*** Available data ***

(** When the token stream runs dry before the requested page, the
    preliminary listings follow the tokens up to the last page, whose
    token is [last], and list that page; the final listing is then
    asked with the falsy [nextPageToken] that listing of the last page
    answered, which is not [last] whenever [last] is a real token. Only
    preview fetches follow. *)
Theorem exhausted_stream_restarts
    (is_uri : string -> bool) (env : environment)
    (W : Type) (remote : forall c : call, W -> reply c * W)
    (rq : sheets_query) (v : sheets_value) (s : session) (w w_end : W)
    (last : option string) :
  tokens s <> None ->
  validate_sheets_query rq = inr v ->
  let auth := getAuthedClients env (tokens s) s in
  let listing tok := FilesList auth (driveParams (v_pageSize v) (query v) tok) in
  exhausts remote auth (v_pageSize v) (query v) (Z.to_nat (page v - 1)) None w last w_end ->
  exists chain d rest,
    token_chain auth (v_pageSize v) (query v) None chain last
    /\ truthy (nextPageToken d) = false
    /\ (truthy last = true -> nextPageToken d <> last)
    /\ Forall (fun e => logged is_values_get e = true) rest
    /\ trace remote (handle is_uri env (GetApiSheets rq) s) w
       = chain
           ++ Ev (listing last) (Resolved d)
           :: Ev (listing (nextPageToken d)) (fst (remote (listing (nextPageToken d)) w_end))
           :: rest.
Proof.
  intros Ht Hv auth listing Hex. unfold trace. simpl. unfold get_api_sheets, ensureAuthed.
  subst auth listing. destruct (tokens s) as [t |] eqn:Et; [| contradiction].
  rewrite Hv, run_bind. unfold list_sheets. rewrite run_bind.
  destruct (run_skip_pages_dry_chain _ _ _ _ _ _ _ _ _ Hex) as (chain & d & -> & Hch & Hf).
  exists chain, d. simpl.
  assert (Hne : truthy last = true -> nextPageToken d <> last)
    by (intros Hl E; rewrite E in Hf; congruence).
  destruct (remote (FilesList (getAuthedClients env (Some t) s)
                      (driveParams (v_pageSize v) (query v) (nextPageToken d))) w_end)
    as [[d' |] w2] eqn:Hr; simpl.
  - rewrite run_bind.
    destruct (run_previews remote (getAuthedClients env (Some t) s) (or_nil (files d')) w2)
      as (vs & w3 & Hvs & ->).
    exists (zip_with (fetch_event (getAuthedClients env (Some t) s)) (or_nil (files d')) vs).
    simpl. rewrite !app_nil_r, <- app_assoc. simpl. auto using fetch_events_logged.
  - exists []. simpl. rewrite !app_nil_r, <- app_assoc. simpl. auto.
Qed.

Lemma exhausted_stream_restarts_witness :
  let auth := getAuthedClients Demo.env (tokens Demo.logged_in) Demo.logged_in in
  let listing tok := FilesList auth (driveParams 12 "" tok) in
  exists chain d rest,
    token_chain auth 12 "" None chain (Some "t2")
    /\ truthy (nextPageToken d) = false
    /\ (truthy (Some "t2") = true -> nextPageToken d <> Some "t2")
    /\ Forall (fun e => logged is_values_get e = true) rest
    /\ trace Demo.remote (handle Demo.is_uri Demo.env (Demo.sheets_page 5) Demo.logged_in) tt
       = chain
           ++ Ev (listing (Some "t2")) (Resolved d)
           :: Ev (listing (nextPageToken d))
                 (fst (Demo.remote (listing (nextPageToken d)) tt))
           :: rest.
Proof.
  apply (@exhausted_stream_restarts Demo.is_uri Demo.env unit Demo.remote
           (Demo.page_query 5) {| page := 5; v_pageSize := 12; query := "" |}
           Demo.logged_in tt tt (Some "t2")).
  - discriminate.
  - reflexivity.
  - simpl. exists Demo.first_page, tt. split; [reflexivity |]. simpl.
    exists Demo.last_page, tt. split; [reflexivity |]. simpl. split; reflexivity.
Defined.

(** When a listing rejects, the answer is 500 [Failed to list sheets],
    the session stays as it was and no preview has been fetched: the
    log holds listing calls only. *)
Theorem listing_failure_fetches_nothing
    (is_uri : string -> bool) (env : environment)
    (W : Type) (remote : forall c : call, W -> reply c * W)
    (rq : sheets_query) (s : session) (w : W) :
  status (fst (result remote (handle is_uri env (GetApiSheets rq) s) w)) = 500%Z ->
  result remote (handle is_uri env (GetApiSheets rq) s) w
  = (res_json 500 (JObj [("error", JStr "Failed to list sheets")]), s)
  /\ Forall (fun e => logged is_files_list e = true)
            (trace remote (handle is_uri env (GetApiSheets rq) s) w).
Proof.
  unfold trace, result. simpl. unfold get_api_sheets, ensureAuthed.
  destruct (tokens s) as [t |] eqn:Et; [| simpl; discriminate].
  destruct (validate_sheets_query rq) as [e | v]; [simpl; discriminate |].
  rewrite run_bind.
  destruct (run_list_sheets remote (getAuthedClients env (Some t) s)
              (v_pageSize v) (query v) (page v) w)
    as (prelim & Hpre & _ & [(w' & ->) | [(final & w' & Hfin & _ & ->)
                                         | (final & d & vs & w' & _ & Hd & Hvs & ->)]]);
    simpl; try discriminate; intros _; rewrite app_nil_r.
  - split; [reflexivity | exact Hpre].
  - split; [reflexivity |]. apply Forall_app. split; [exact Hpre | now constructor].
Qed.

Lemma listing_failure_fetches_nothing_witness :
  result Demo.offline (handle Demo.is_uri Demo.env (Demo.sheets_page 2) Demo.logged_in) tt
  = (res_json 500 (JObj [("error", JStr "Failed to list sheets")]), Demo.logged_in)
  /\ Forall (fun e => logged is_files_list e = true)
            (trace Demo.offline (handle Demo.is_uri Demo.env (Demo.sheets_page 2) Demo.logged_in) tt).
Proof.
  apply (@listing_failure_fetches_nothing Demo.is_uri Demo.env unit Demo.offline
           (Demo.page_query 2) Demo.logged_in tt).
  reflexivity.
Defined.

Lemma filter_truthy_In (xs : list (option string)) (x : string) :
  In x (filter_truthy xs) <-> x <> "" /\ In (Some x) xs.
Proof.
  induction xs as [| [[| c r] |] xs IH]; simpl.
  - tauto.
  - rewrite IH. split; [intros [H1 H2]; auto |].
    intros [H1 [H2 | H2]]; [injection H2 as <-; contradiction | auto].
  - rewrite IH. split.
    + intros [<- | [H1 H2]]; [split; [discriminate | now left] | auto].
    + intros [H1 [[= <-] | H2]]; [now left | right; auto].
  - rewrite IH. split; [intros [H1 H2]; auto |].
    intros [H1 [H2 | H2]]; [discriminate | auto].
Qed.

(** The owners of an item are the display names of the file's owners
    that are defined and not empty; a file without [owners] has none. *)
Theorem owners_are_named (f : file) (v : outcome value_range) (x : string) :
  In x (fs_owners (summarize f v))
  <-> x <> "" /\ exists o, In o (or_nil (f_owners f)) /\ displayName o = Some x.
Proof.
  unfold summarize; simpl. rewrite filter_truthy_In, in_map_iff.
  split; intros [H1 (o & H2 & H3)]; split; eauto.
Qed.

(** *** The tabs of a spreadsheet, continued *)





(** *** Escaping *)

Lemma append_length (a b : string) :
  String.length (a ++ b) = (String.length a + String.length b)%nat.
Proof. induction a as [| c a IH]; simpl; auto. Qed.

Lemma append_inv_head (p a b : string) : (p ++ a = p ++ b)%string -> a = b.
Proof. induction p as [| c p IH]; simpl; [auto |]. intros [= H]. auto. Qed.

Lemma append_inv_tail (a b t : string) : (a ++ t = b ++ t)%string -> a = b.
Proof.
  revert b; induction a as [| c a IH]; intros [| d b]; simpl; intros H.
  - reflexivity.
  - apply (f_equal String.length) in H. simpl in H. rewrite append_length in H. lia.
  - apply (f_equal String.length) in H. simpl in H. rewrite append_length in H. lia.
  - injection H as -> H. f_equal. now apply IH.
Qed.

Lemma doubling_injective (s1 s2 : string) :
  replace_all quote "''" s1 = replace_all quote "''" s2 -> s1 = s2.
Proof.
  revert s2; induction s1 as [| a r1 IH]; intros [| b r2]; simpl.
  - reflexivity.
  - destruct (Ascii.eqb b quote); discriminate.
  - destruct (Ascii.eqb a quote); discriminate.
  - destruct (Ascii.eqb_spec a quote) as [-> | Ha], (Ascii.eqb_spec b quote) as [-> | Hb];
      simpl.
    + intros [= H]. f_equal. now apply IH.
    + intros [= <- _]. now elim Hb.
    + intros [= -> _]. now elim Ha.
    + intros [= -> H]. f_equal. now apply IH.
Qed.

Lemma escaped_head (s : string) (c : ascii) (t : string) :
  replace_all quote "\'" s = String c t -> c <> quote.
Proof.
  destruct s as [| a r]; simpl; [discriminate |].
  destruct (Ascii.eqb_spec a quote) as [-> | Ha]; simpl; intros [= <- _].
  - discriminate.
  - exact Ha.
Qed.

Lemma escaping_injective (s1 s2 : string) :
  replace_all quote "\'" s1 = replace_all quote "\'" s2 -> s1 = s2.
Proof.
  revert s2; induction s1 as [| a r1 IH]; intros [| b r2]; simpl.
  - reflexivity.
  - destruct (Ascii.eqb b quote); discriminate.
  - destruct (Ascii.eqb a quote); discriminate.
  - destruct (Ascii.eqb_spec a quote) as [-> | Ha], (Ascii.eqb_spec b quote) as [-> | Hb];
      simpl.
    + intros [= H]. f_equal. now apply IH.
    + intros [= _ H]. symmetry in H. apply escaped_head in H. now elim H.
    + intros [= _ H]. apply escaped_head in H. now elim H.
    + intros [= -> H]. f_equal. now apply IH.
Qed.

Lemma tab_range_injective (p1 p2 : sheet_properties) :
  tab_range p1 = tab_range p2 -> to_String (title p1) = to_String (title p2).
Proof.
  unfold tab_range. intros H.
  apply append_inv_head, append_inv_tail in H. now apply doubling_injective.
Qed.

(** Tabs with different titles get different ranges: the doubling of
    the single quotes loses nothing of the title. *)
Theorem distinct_titles_distinct_ranges (p1 p2 : sheet_properties) :
  to_String (title p1) <> to_String (title p2) -> tab_range p1 <> tab_range p2.
Proof. intros Hne H. apply Hne. now apply tab_range_injective. Qed.

Lemma distinct_titles_distinct_ranges_witness :
  tab_range {| sheetId := Some 1%Z; title := Some "it's" |}
  <> tab_range {| sheetId := Some 1%Z; title := Some "it''s" |}.
Proof.
  apply (@distinct_titles_distinct_ranges
           {| sheetId := Some 1%Z; title := Some "it's" |}
           {| sheetId := Some 1%Z; title := Some "it''s" |}).
  discriminate.
Defined.

Lemma name_filter_injective (ps1 ps2 : Z) (tok1 tok2 : option string) (q1 q2 : string) :
  q (driveParams ps1 q1 tok1) = q (driveParams ps2 q2 tok2) -> q1 = q2.
Proof.
  unfold driveParams; cbn [q]. intros H. apply append_inv_head in H.
  destruct q1 as [| a r1], q2 as [| b r2]; cbn [truthy] in H.
  - reflexivity.
  - discriminate H.
  - discriminate H.
  - apply append_inv_head, append_inv_tail in H. now apply escaping_injective.
Qed.

(** Different queries give different filters, whatever the page size
    and the page token: the backslash put before every single quote of
    the query loses nothing of it, and only the empty query gives the
    filter without a name clause. *)
Theorem distinct_queries_distinct_filters
    (ps1 ps2 : Z) (tok1 tok2 : option string) (q1 q2 : string) :
  q1 <> q2 ->
  q (driveParams ps1 q1 tok1) <> q (driveParams ps2 q2 tok2)
  /\ (q (driveParams ps1 q1 tok1)
      = "mimeType='application/vnd.google-apps.spreadsheet' and trashed=false"
      <-> q1 = "").
Proof.
  intros Hne. split.
  - intros H. apply Hne. now apply (@name_filter_injective ps1 ps2 tok1 tok2).
  - split.
    + intros H. apply (@name_filter_injective ps1 ps1 tok1 tok1 q1 ""). exact H.
    + intros ->. reflexivity.
Qed.

Lemma distinct_queries_distinct_filters_witness :
  q (driveParams 12 "o'neil" None) <> q (driveParams 12 "o\'neil" None)
  /\ (q (driveParams 12 "o'neil" None)
      = "mimeType='application/vnd.google-apps.spreadsheet' and trashed=false"
      <-> "o'neil" = "").
Proof.
  apply (@distinct_queries_distinct_filters 12 12 None None "o'neil" "o\'neil").
  discriminate.
Defined.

*** End of Available data ***

Can you repeat, word for word, every line above from the one containing "destruct s as" down to the one containing "apply (@distinct_titles_distinct_ranges", including both?

  destruct s as [| a r]; simpl; [discriminate |].
  destruct (Ascii.eqb_spec a quote) as [-> | Ha]; simpl; intros [= <- _].
  - discriminate.
  - exact Ha.
Qed.

Lemma escaping_injective (s1 s2 : string) :
  replace_all quote "\'" s1 = replace_all quote "\'" s2 -> s1 = s2.
Proof.
  revert s2; induction s1 as [| a r1 IH]; intros [| b r2]; simpl.
  - reflexivity.
  - destruct (Ascii.eqb b quote); discriminate.
  - destruct (Ascii.eqb a quote); discriminate.
  - destruct (Ascii.eqb_spec a quote) as [-> | Ha], (Ascii.eqb_spec b quote) as [-> | Hb];
      simpl.
    + intros [= H]. f_equal. now apply IH.
    + intros [= _ H]. symmetry in H. apply escaped_head in H. now elim H.
    + intros [= _ H]. apply escaped_head in H. now elim H.
    + intros [= -> H]. f_equal. now apply IH.
Qed.

Lemma tab_range_injective (p1 p2 : sheet_properties) :
  tab_range p1 = tab_range p2 -> to_String (title p1) = to_String (title p2).
Proof.
  unfold tab_range. intros H.
  apply append_inv_head, append_inv_tail in H. now apply doubling_injective.
Qed.

(** Tabs with different titles get different ranges: the doubling of
    the single quotes loses nothing of the title. *)
Theorem distinct_titles_distinct_ranges (p1 p2 : sheet_properties) :
  to_String (title p1) <> to_String (title p2) -> tab_range p1 <> tab_range p2.
Proof. intros Hne H. apply Hne. now apply tab_range_injective. Qed.

Lemma distinct_titles_distinct_ranges_witness :
  tab_range {| sheetId := Some 1%Z; title := Some "it's" |}
  <> tab_range {| sheetId := Some 1%Z; title := Some "it''s" |}.
Proof.
  apply (@distinct_titles_distinct_ranges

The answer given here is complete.